Could they do all these terrible things people keep talking about? I guess. I see no reason to believe they will.
The terrible thing they are doing is revoking OGL 1.0.

In addition, it sounds like they did listen and have changed, it seems that anything current or published within 6 months after OGL 2.0 will be able to use 1.0a.
sounds like you are in agreement with: "Second, you’re going to hear people say that they won, and we lost because making your voices heard forced us to change our plans. Those people will only be half right. They won—and so did we."
 

cbwjm

Seb-wejem
Actually, thinking about it, there are some currently released books that I'm thinking of buying physical copies which I've previously bought digitally (digital was great for the covid years, though i suppose i could have also ordered physical copies from one of my local game stores). I still need to pick up Tasha's, spelljammer, and maybe Fizban's (though as much as I like dragons, that book just wasn't as good as I thought it would be). Maybe that ravenloft book as well.
 



Free League make RPGs for adults. The themes, art and writing are designed for adults to do in-depth and morally complex roleplaying. Path Finder and D&D are pitched at 13 year old boys. The art is cartoonish, the morality is black and white and the rules are combat focussed.
Ahhh that takes me back.

This is the sort of ludicrous hyperbolic partisan sneering that was such a feature of the early '90s discussion of RPGs. You could literally just replace Free League with, say White Wolf, R. Talsorian, even FASA, and just drop this into a forum from 1994 and it'd have fit right in.

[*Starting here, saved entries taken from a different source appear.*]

(* ===== verification/SparseTheorems.v ===== *)
(** * Round trips of sparse tables

    What [internal/sparseblock] promises: the file that [Build] writes is loaded
    by [Load] into a reader of the blocks that were added. *)
From S2P Require Import Prelude RangeMap BlockReader GoStd Adaptor SparseFormat SparseBuilder SparseReader SparseTable.
Local Open Scope Z_scope.

(** ** The blocks that were added *)
Fixpoint adds_content (bs : Z) (adds : list add) (k : Z) : option bytes :=
  match adds with
  | [] => None
  | ((o, n), r) :: adds' =>
      if (o <=? k) && (k <? o + n)
      then Some (take (Z.to_nat bs) (drop (Z.to_nat ((k - o) * bs)) (rd_bytes r)))
      else adds_content bs adds' k
  end.

(** [for ... { b.AddBlocks(offset, length, r) }] *)
Fixpoint add_all (b : Builder) (adds : list add) : outcome Builder :=
  match adds with
  | [] => Ret b
  | ((o, n), r) :: adds' => b' ← AddBlocks b o n r; add_all b' adds'
  end.

Lemma adds_data_cons bs (a : add) adds :
  adds_data bs (a :: adds) = take (Z.to_nat (a.1.2 * bs)) (rd_bytes a.2) ++ adds_data bs adds.
Proof. done. Qed.

Lemma len_adds_data bs adds :
  0 < bs -> adds_complete bs adds -> len (adds_data bs adds) = run_total adds.*1 * bs.
Proof.
  intros Hbs. induction 1 as [|[[o n] r] adds [Hn Hr] Hc IH]; [done|]. rewrite adds_data_cons.
  cbn [fst snd] in *. rewrite len_app, IH, len_take by nia.
  change (((o, n, r) :: adds).*1) with ((o, n) :: adds.*1).
  change (run_total ((o, n) :: adds.*1)) with (n + run_total adds.*1). lia.
Qed.

Lemma data_block_adds bs adds : 0 < bs -> adds_complete bs adds -> forall pre d k m lo,
  runs_ok m lo adds.*1 -> 0 <= d -> len pre = d * bs ->
  data_block bs (pre ++ adds_data bs adds) <$> data_index d adds.*1 k = adds_content bs adds k.
Proof.
  intros Hbs. induction 1 as [|[[o n] r] adds [Hn Hr] Hc IH]; intros pre d k m lo Hok Hd Hpre; [done|].
  cbn in Hok. destruct Hok as (Hlo & Hnm & Hok). cbn [fst snd] in *. rewrite adds_data_cons. cbn [fst snd].
  cbn [fmap list_fmap fst data_index adds_content]. destruct (_ && _) eqn:Ek.
  - apply andb_true_iff in Ek as [Ek1 Ek2]. cbn. f_equal. unfold data_block.
    rewrite drop_app_ge by (unfold len in Hpre; nia).
    replace (Z.to_nat ((d + (k - o)) * bs) - length pre)%nat with (Z.to_nat ((k - o) * bs))
      by (unfold len in Hpre; nia).
    rewrite drop_app_le by (rewrite length_take; unfold len in Hr; nia).
    rewrite take_app_le by (rewrite length_drop, length_take; unfold len in Hr; nia).
    rewrite !take_drop_commute, take_take. do 2 f_equal. nia.
  - rewrite app_assoc. apply (IH _ (d + n) k m (o + n)); [done|lia|].
    rewrite len_app, Hpre, len_take by nia. lia.
Qed.

Lemma table_content_adds bs gs adds k m :
  0 < bs -> adds_complete bs adds -> runs_ok m 0 adds.*1 ->
  (forall k, data_index 0 (flat gs) k = data_index 0 adds.*1 k) ->
  table_content bs (flat gs) (adds_data bs adds) k = adds_content bs adds k.
Proof.
  intros Hbs Hc Hok Hidx. unfold table_content. rewrite Hidx.
  apply (data_block_adds bs adds Hbs Hc [] 0 k m 0 Hok); done.
Qed.

Lemma add_all_ok bs adds : forall gs adds0 b,
  builder_ok bs gs adds0 b -> runs_ok (2 ^ 48) (bd_prevEnd b) adds.*1 ->
  runs_end (bd_prevEnd b) adds.*1 <= 2 ^ 48 ->
  exists b' gs', add_all b adds = Ret b' /\ builder_ok bs gs' (adds0 ++ adds) b'.
Proof.
  induction adds as [|[[o n] r] adds IH]; intros gs adds0 b Hb Hok Hend.
  { exists b, gs. rewrite app_nil_r. done. }
  cbn in Hok, Hend. destruct Hok as (Ho & Hn & Hok). pose proof (runs_end_ge _ _ _ Hok).
  destruct (AddBlocks_ok bs gs adds0 b o n r Hb) as (b1 & gs1 & E1 & _ & Hb1 & Hp1); [lia..|].
  destruct (IH gs1 (adds0 ++ [((o, n), r)]) b1 Hb1) as (b2 & gs2 & E2 & Hb2);
    [by rewrite Hp1|by rewrite Hp1|].
  exists b2, gs2. cbn [add_all]. rewrite E1. split; [done|]. by rewrite <- app_assoc in Hb2.
Qed.

Lemma run_total_length m lo l : runs_ok m lo l -> Z.of_nat (length l) <= run_total l.
Proof.
  revert lo. induction l as [|[o n] l IH]; intros lo; cbn; [lia|]. intros (_ & Hn & Hl%IH).
  unfold run_total in *. lia.
Qed.

(** ** Build, then load *)
Section roundtrip.
Context `{!HeaderCodec} `{!HeaderCodecLaws}.

(** Calls of [AddBlocks] that [Builder] accepts: in order, within 2^48 blocks,
    with readers that deliver their blocks, fewer than 2^28 blocks in all, which
    keeps the sizes of the index within the 32 bits [readIndex] computes them in,
    and byte offsets within [int64]. *)
Record table_adds (bs : Z) (adds : list add) : Prop := {
  ta_blockSize : 512 <= bs <= 1024 * 1024;
  ta_nonempty : adds <> [];
  ta_order : runs_ok (2 ^ 48) 0 adds.*1;
  ta_end : runs_end 0 adds.*1 <= 2 ^ 48;
  ta_complete : adds_complete bs adds;
  ta_size : run_total adds.*1 < 2 ^ 28;
  ta_bytes : runs_end 0 adds.*1 * bs < 2 ^ 63;
}.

People who post this stuff never seem to consider for even one second the optics of doing so.
 

Aldarc

Legend
What does Free League do that's so good? I haven't read their stuff--or, honestly, any Pathfinder stuff, so I don't know the differences between them.
My experience is mostly with Vaesen, Forbidden Lands, and The One Ring 2e and soon Dragonbane. I have read a number of people here talk about Alien, Coriolis, and Tales From the Loop, and their reports for those games are consistent with my respective experiences with mine. Free League makes high quality physical products. Great box sets. The art tends to be top notch and appropriate. The books have good layout, design, etc. and are easy to read. I honestly can't think of a bad Free League product. So I think that their reputation has a lot to with their consistency in making solid products more than anything else.